Stored data entries:

Lemma pop_target_Ok cfg cx r t :
  pop_target cfg cx r = Ok t ->
  pop_available cfg = true /\ isPopAPIMethod (Method r) = true /\
  (exists g, parsePopAPIPath (Path r) = Some (pt_scope t, g) /\ popConsumerGroupID (cx_uploader cx) g = Some (pt_group t)) /\
  ((pt_scope t = AuditLog.popGlobalScope /\ CanReadAll (cx_rules cx) = true /\ pt_topic t = TrimSpace (KafkaGlobalTopic cfg)) \/
   (pt_topic t = pt_scope t /\ EnableKafkaBucketTopic cfg = true /\ CanRead (cx_rules cx) (pt_scope t) = true)).
Proof.
  unfold pop_target. destruct (parsePopAPIPath (Path r)) as [[scope g]|]; [|done].
  destruct (isPopAPIMethod (Method r)) eqn:Hm; cbn [negb]; [|done]. destruct (decide _); [done|].
  destruct (popConsumerGroupID _ _) as [group|] eqn:Hg; [|done]. destruct (pop_available cfg); cbn [negb]; [|done].
  destruct (decide _) as [->|Hs].
  - destruct (CanReadAll _) eqn:Hall; cbn [negb]; [|done]. destruct (decide _); [done|]. intros [= <-]. cbn. eauto 10.
  - destruct (EnableKafkaBucketTopic cfg); cbn [negb]; [|done]. destruct (decide _); [done|].
    destruct (CanRead _ _) eqn:Hr; cbn [negb]; [|done]. intros [= <-]. cbn. eauto 10.
Qed.

(** The object is the one that was uploaded: a version that cannot be
    overwritten, or the revision the event names. *)
Definition fixed_revision (i : ReadObjectInput) : Prop :=
  match oi_VersionId (ro_object i) with
  | Some v => v <> str "null" \/ is_Some (ro_IfMatch i)
  | None => is_Some (ro_IfMatch i)
  end.

(** The object is delivered as the upstream has it. *)
Definition delivered (conn : ClientConn) (out : ObjectOutput) (w : PopReply) : Prop :=
  (exists h, w = PopObject h (oo_Body out) false) /\ oo_BodyFails out = false /\ conn_flushFails conn = false /\
  forall n, oo_ContentLength out = Some n -> 0 <= n -> n = zlen (oo_Body out).

Lemma io_copy_complete conn octets fails written :
  io_copy conn octets fails = (written, false) -> written = octets /\ fails = false.
Proof. unfold io_copy. destruct (conn_takes conn) as [n|]; [destruct (n <? length octets)%nat|]; by intros [= -> ->]. Qed.

Lemma length_matches out written n :
  length_mismatch out written = false -> oo_ContentLength out = Some n -> 0 <= n -> n = zlen written.
Proof.
  unfold length_mismatch. intros H Hc Hn. rewrite Hc in H. apply andb_false_iff in H as [H|H]; [apply Z.leb_gt in H; lia|].
  apply negb_false_iff, Z.eqb_eq in H. done.
Qed.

- Your instructions: Check each line of the entries above, and show every one holding the word "Lemma".

- Solution to this problem:
Lemma pop_target_Ok cfg cx r t :
Lemma io_copy_complete conn octets fails written :
Lemma length_matches out written n :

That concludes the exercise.